Instructions to follow:
Output the lines below exactly, please, from the first line until the line with "ResultStoreProofs.v", counting both.

----- Data provided

(* ===== verification/_CoqProject ===== *)
-Q . S2P
Prelude.v
GoStrings.v
Sha256.v
Json.v
JsonDecode.v
Fingerprint.v
OciReference.v
PlanSeal.v
TargetLock.v
TargetLockSafety.v
MutationLifecycle.v
DispatchDriver.v
DispatchSafety.v
KubeMeta.v
PlanStore.v
PlanStoreProofs.v
PlanPublish.v
ResultStore.v
ResultStoreProofs.v
ResultEnvelope.v
ResultPublish.v
ResultRetention.v
ResultCleanup.v
ResultCleanupProofs.v
LifecycleJournal.v
LifecycleJournalProofs.v
MigrationStatus.v
MigrationPlan.v
SourceContent.v
SourceContentProofs.v
SourceSnapshot.v
SourceBinding.v
SourcePolicy.v
ApprovalAdmission.v
ApprovalProofs.v
SpecWriter.v
Cadence.v
RealmCensus.v
Effects.v
KubePod.v
JobConfig.v
JobConfigProofs.v
PodIntent.v
PodIntentProofs.v
PodResolve.v
JobClaim.v
JobClaimProofs.v
PodWebhook.v
PodSample.v
PodGuard.v
ResultAuthority.v
AuthoritySafety.v
AuthoritySample.v
MigrationTypes.v
MigrationClaims.v
MigrationApply.v
MigrationRuns.v
JobRetention.v
WriteRequest.v
WriteObjects.v
PlanGuard.v
JobGuard.v
PlanGuardProofs.v
JobGuardProofs.v
ResultPins.v
RecordGuard.v
WriteGuard.v
WriteSample.v
MigrationResults.v
MigrationDispatch.v
MigrationReconcile.v
MigrationWorld.v
MigrationProofs.v
MigrationRealm.v
MigrationSafety.v
MigrationPass.v
MigrationLifetime.v
MigrationSample.v
MigrationTheorems.v
(** A deterministic run is an execution, and a crash of it a prefix. *)
Definition deterministic {E : Type -> Type} {S} (h : forall X, E X -> S -> X * S) :
    forall X, E X -> S -> X -> S -> Prop :=
  fun X e s x s' => h X e s = (x, s').

Lemma run_exec {E : Type -> Type} {S A} (h : forall X, E X -> S -> X * S) (p : prog E A) :
  forall s, exec (deterministic h) p s (run h p s).1 (run h p s).2.
Proof.
  induction p as [a|X e k IH]; intros s; simpl; [done|].
  destruct (h X e s) as [x s'] eqn:E1. exists x, s'. split; [exact E1|apply IH].
Qed.

Lemma exec_mono {E : Type -> Type} {S A} (h h' : forall X, E X -> S -> X -> S -> Prop) (p : prog E A) :
  (forall X (e : E X) s x s', h X e s x s' -> h' X e s x s') ->
  forall s a s', exec h p s a s' -> exec h' p s a s'.
Proof.
  intros Hh. induction p as [a0|X e k IH]; intros s a s'; simpl; [done|].
  intros (x & s1 & Hx & Hex). exists x, s1. eauto.
Qed.

Lemma run_crash_prefix {E : Type -> Type} {S A} (h : forall X, E X -> S -> X * S) (n : nat) :
  forall (p : prog E A) s, exec_prefix (deterministic h) p s (run_crash h n p s).
Proof.
  induction n as [|n IH]; intros [a|X e k] s; simpl; auto.
  destruct (h X e s) as [x s'] eqn:E1. right. exists x, s'. split; [exact E1|apply IH].
Qed.

(** ** The log of a program

    The environment that answers every call in any way it likes and writes
    down what it answered: what a program concluded is then a statement about
    the answers it was given. *)

Definition entry (E : Type -> Type) : Type := { X : Type & (E X * X)%type }.
Definition answered {E : Type -> Type} {X} (e : E X) (x : X) : entry E := existT X (e, x).
Definition seen {E : Type -> Type} {X} (e : E X) (x : X) (log : list (entry E)) : Prop := In (answered e x) log.
Definition any_answer {E : Type -> Type} (X : Type) (e : E X) (log : list (entry E)) (x : X) (log' : list (entry E)) : Prop :=
  log' = log ++ [answered e x].
Definition logging {E : Type -> Type} : espec E (list (entry E)) :=
  {| pre := fun _ _ _ => True; post := fun X e log x log' => any_answer X e log x log' |}.

(** What a program that ended in a value saw before it did. *)
Definition sees {E : Type -> Type} {R A} (p : prog E (result R A)) (P : A -> list (entry E) -> Prop) : Prop :=
  forall log, wp logging p (fun r log' => forall a, r = Ok a -> P a log') log.
Definition grows {E : Type -> Type} (P : list (entry E) -> Prop) : Prop := forall log more, P log -> P (log ++ more).

Lemma seen_grows {E : Type -> Type} {X} (e : E X) (x : X) : grows (seen e x).
Proof. intros log more H. apply in_or_app. by left. Qed.

Lemma sees_ret {E : Type -> Type} {R A} (r : result R A) (P : A -> list (entry E) -> Prop) :
  (forall a log, r = Ok a -> P a log) -> sees (Ret r) P.
Proof. intros H log a Ha. by apply H. Qed.

Lemma sees_mono {E : Type -> Type} {R A} (p : prog E (result R A)) (P Q : A -> list (entry E) -> Prop) :
  (forall a log, P a log -> Q a log) -> sees p P -> sees p Q.
Proof. intros HPQ H log. eapply wp_mono; [|apply H]. intros r log' Hr a Ha. by apply HPQ, Hr. Qed.

(** A fact that grows with the log holds to the end. *)
Lemma sees_keep {E : Type -> Type} {R A} (p : prog E (result R A)) (P : A -> list (entry E) -> Prop) (K : list (entry E) -> Prop) log :
  grows K -> K log -> sees p P -> wp logging p (fun r log' => forall a, r = Ok a -> P a log' /\ K log') log.
Proof.
  intros HK Hlog Hp. eapply wp_mono; [|apply wp_keep; [|exact Hlog|apply Hp]].
  - intros r log' [Hr Hk] a Ha. split; [by apply Hr|done].
  - intros X e g x g' ->. apply HK.
Qed.

Lemma sees_call {E : Type -> Type} {R A X} (e : E X) (k : X -> prog E (result R A)) (P : A -> list (entry E) -> Prop) :
  (forall x, sees (k x) (fun a log => seen e x log -> P a log)) -> sees (pbind (call e) k) P.
Proof.
  intros H log. split; [done|]. intros x log' ->. cbn [pbind].
  eapply wp_mono; [|apply (sees_keep (k x) (fun a log => seen e x log -> P a log) (seen e x)); [apply seen_grows| |apply H]].
  - intros r log' Hr a Ha. destruct (Hr a Ha) as [HP Hs]. by apply HP.
  - apply in_or_app. right. by left.
Qed.

Lemma sees_exec {E : Type -> Type} {R A} (p : prog E (result R A)) (P : A -> list (entry E) -> Prop) a log0 log :
  sees p P -> exec any_answer p log0 (Ok a) log -> P a log.
Proof. intros H Hex. exact (wp_exec logging any_answer (fun _ _ _ _ _ _ h => h) p _ log0 (Ok a) log Hex (H log0) a eq_refl). Qed.

(** The environment that answers a call with [answer] and writes it down. *)
Definition recording {E : Type -> Type} (answer : forall X, E X -> X) (X : Type) (e : E X) (log : list (entry E)) : X * list (entry E) :=
  (answer X e, log ++ [answered e (answer X e)]).

Lemma run_recording {E : Type -> Type} {A} (answer : forall X, E X -> X) (p : prog E A) log :
  exec any_answer p log (run (recording answer) p log).1 (run (recording answer) p log).2.
Proof. apply (exec_mono (deterministic (recording answer))); [|apply run_exec]. by intros X e s x s' [= <- <-]. Qed.

(** ** Go integers

    [int32] values are kept as [Z] in [[-2^31, 2^31)]; a conversion to
    [int32] wraps. *)

Definition int32_wrap (z : Z) : Z := (z + 2^31) mod 2^32 - 2^31.
Definition max_int32 : Z := 2147483647.
Definition in_int32 (z : Z) : bool := (- 2^31 <=? z) && (z <? 2^31).

Lemma int32_wrap_small z : in_int32 z = true -> int32_wrap z = z.
Proof.
  unfold in_int32, int32_wrap. rewrite andb_true_iff, Z.leb_le, Z.ltb_lt.
  intros. rewrite Z.mod_small; lia.
Qed.

(** ** Pointers

    A Go pointer to a value is an [option]; dereferencing a nil [*string] or
    reading a nil map gives the zero value where the code guards it. *)

Definition str_or_empty (o : option string) : string := default EmptyString o.

(** ** Maps *)

Lemma singleton_of_size {A} (m : gmap string A) k x : size m = 1%nat -> m !! k = Some x -> m = {[k := x]}.
Proof.
  intros Hs Hk. rewrite <- (insert_delete_id m k x Hk). rewrite <- insert_empty. f_equal.
  apply map_size_empty_inv. rewrite map_size_delete, Hk, Hs. done.
Qed.

(** ** Automation *)

Create HintDb ptah.

#[export] Hint Resolve int32_wrap_small : ptah.

(** Split boolean conjunctions and disjunctions and turn the boolean tests of
    the code into propositions. *)
Ltac bool_prop :=
  repeat match goal with
  | H : (_ && _)%bool = true |- _ => apply andb_true_iff in H; destruct H
  | H : (_ || _)%bool = false |- _ => apply orb_false_iff in H; destruct H
  | H : negb _ = true |- _ => apply negb_true_iff in H
  | H : negb _ = false |- _ => apply negb_false_iff in H
  | H : bool_decide _ = true |- _ => apply bool_decide_eq_true in H
  | H : bool_decide _ = false |- _ => apply bool_decide_eq_false in H
  | H : (_ =? _)%Z = true |- _ => apply Z.eqb_eq in H
  | H : (_ =? _)%Z = false |- _ => apply Z.eqb_neq in H
  | H : (_ <=? _)%Z = true |- _ => apply Z.leb_le in H
  | H : (_ <=? _)%Z = false |- _ => apply Z.leb_gt in H
  | H : (_ <? _)%Z = true |- _ => apply Z.ltb_lt in H
  | H : (_ <? _)%Z = false |- _ => apply Z.ltb_ge in H
  end.

(** Case on the first [if] or [match] of the goal or of a hypothesis. *)
Ltac case_goal :=
  match goal with
  | |- context [if ?b then _ else _] => destruct b eqn:?
  | |- context [match ?x with _ => _ end] => destruct x eqn:?
  end.
Ltac case_hyp H :=
  match type of H with
  | context [if ?b then _ else _] => destruct b eqn:?
  | context [match ?x with _ => _ end] => destruct x eqn:?
  end.
(** Follow every branch of a guarded computation that ended in a value. *)
Ltac follow H := repeat (case_hyp H; try discriminate H).

Lemma bind_ok_unit {E A} (r : result E unit) (k : result E A) a :
  (rbind r (fun _ => k) = Ok a) <-> r = Ok tt /\ k = Ok a.
Proof. destruct r as [[]|]; simpl; naive_solver. Qed.

Lemma guard_ok {E A} (c : bool) (e : E) (k : result E A) a :
  ((if c then k else Err e) = Ok a) <-> c = true /\ k = Ok a.
Proof. destruct c; naive_solver. Qed.

(** Turn an accepted chain of guards into the list of its conditions. *)
Ltac guards := repeat (rewrite ?guard_ok, ?bind_ok_unit).
Ltac flags := rewrite ?negb_true_iff, ?orb_false_iff, ?andb_false_iff, ?andb_true_iff,
  ?Z.ltb_lt, ?Z.ltb_ge, ?Z.leb_le, ?Z.leb_gt, ?Z.eqb_eq, ?bool_decide_eq_true, ?bool_decide_eq_false.
(** [strconv.ParseInt(s, 10, 64)]. *)
Fixpoint parse_digits (acc : Z) (s : string) : option Z :=
  match s with
  | EmptyString => Some acc
  | String a s' => if is_digit a then parse_digits (10 * acc + (byte_of a - 48)) s' else None
  end.
Definition parse_unsigned (s : string) : option Z := if bool_decide (s = EmptyString) then None else parse_digits 0 s.
Definition in_int64 (z : Z) : bool := (- 2^63 <=? z) && (z <? 2^63).
Definition int64_wrap (z : Z) : Z := (z + 2^63) mod 2^64 - 2^63.
Definition parse_int (s : string) : option Z :=
  z ← match s with
      | String a s' =>
          if bool_decide (a = "-"%char) then Z.opp <$> parse_unsigned s'
          else if bool_decide (a = "+"%char) then parse_unsigned s'
          else parse_unsigned s
      | EmptyString => None
      end;
  if in_int64 z then Some z else None.

(** ** [regexp] patterns *)

(** [^sha256:[0-9a-f]{64}$] *)
Definition is_sha256_digest (s : string) : bool :=
  match cut_prefix "sha256:" s with
  | Some h => (String.length h =? 64)%nat && str_all is_lower_hex h
  | None => false
  end.
(** [^v1-[0-9a-f]{32}$] *)
Definition is_epoch_id (s : string) : bool :=
  match cut_prefix "v1-" s with
  | Some h => (String.length h =? 32)%nat && str_all is_lower_hex h
  | None => false
  end.
(** [^[^[:space:]@]+@sha256:[0-9a-f]{64}$] *)
Definition is_pinned_image (s : string) : bool :=
  match cut "@"%char s with
  | Some (h, t) =>
      negb (bool_decide (h = EmptyString)) && str_all (fun a => negb (is_ascii_space a)) h && is_sha256_digest t
  | None => false
  end.
(** [^x(?:m{0,n}x)?$]: an end character, then at most [n] middle ones and an
    end character. *)
Fixpoint last_char (s : string) : option ascii :=
  match s with
  | EmptyString => None
  | String a EmptyString => Some a
  | String _ s' => last_char s'
  end.
Definition ends_middle (edge middle : ascii -> bool) (maxlen : Z) (s : string) : bool :=
  match s with
  | EmptyString => false
  | String a _ =>
      edge a && match last_char s with Some z => edge z | None => false end
      && str_all (fun c => middle c || edge c) s && (len s <=? maxlen)
  end.
Definition is_dash (a : ascii) : bool := bool_decide (a = "-"%char).
(** A DNS-1123 label: [validation.IsDNS1123Label] and
    [^[a-z0-9](?:[-a-z0-9]{0,61}[a-z0-9])?$]. *)
Definition is_dns1123_label (s : string) : bool := ends_middle is_alnum_lower is_dash 63 s.
(** A dot-separated sequence of labels of any length:
    [^[a-z0-9]([-a-z0-9]*[a-z0-9])?(\.[a-z0-9]([-a-z0-9]*[a-z0-9])?)*$]. *)
Fixpoint split_dots (s : string) : list string :=
  match s with
  | EmptyString => [EmptyString]
  | String a s' =>
      match split_dots s' with
      | h :: t => if bool_decide (a = "."%char) then EmptyString :: h :: t else String a h :: t
      | [] => []
      end
  end.
Definition is_subdomain_shape (s : string) : bool :=
  forallb (fun p => ends_middle is_alnum_lower is_dash (len p) p) (split_dots s).
(** [validation.IsDNS1123Subdomain]. *)
Definition is_dns1123_subdomain (s : string) : bool := (len s <=? 253) && is_subdomain_shape s.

----------

Your solution:
(* ===== verification/_CoqProject ===== *)
-Q . S2P
Prelude.v
GoStrings.v
Sha256.v
Json.v
JsonDecode.v
Fingerprint.v
OciReference.v
PlanSeal.v
TargetLock.v
TargetLockSafety.v
MutationLifecycle.v
DispatchDriver.v
DispatchSafety.v
KubeMeta.v
PlanStore.v
PlanStoreProofs.v
PlanPublish.v
ResultStore.v
ResultStoreProofs.v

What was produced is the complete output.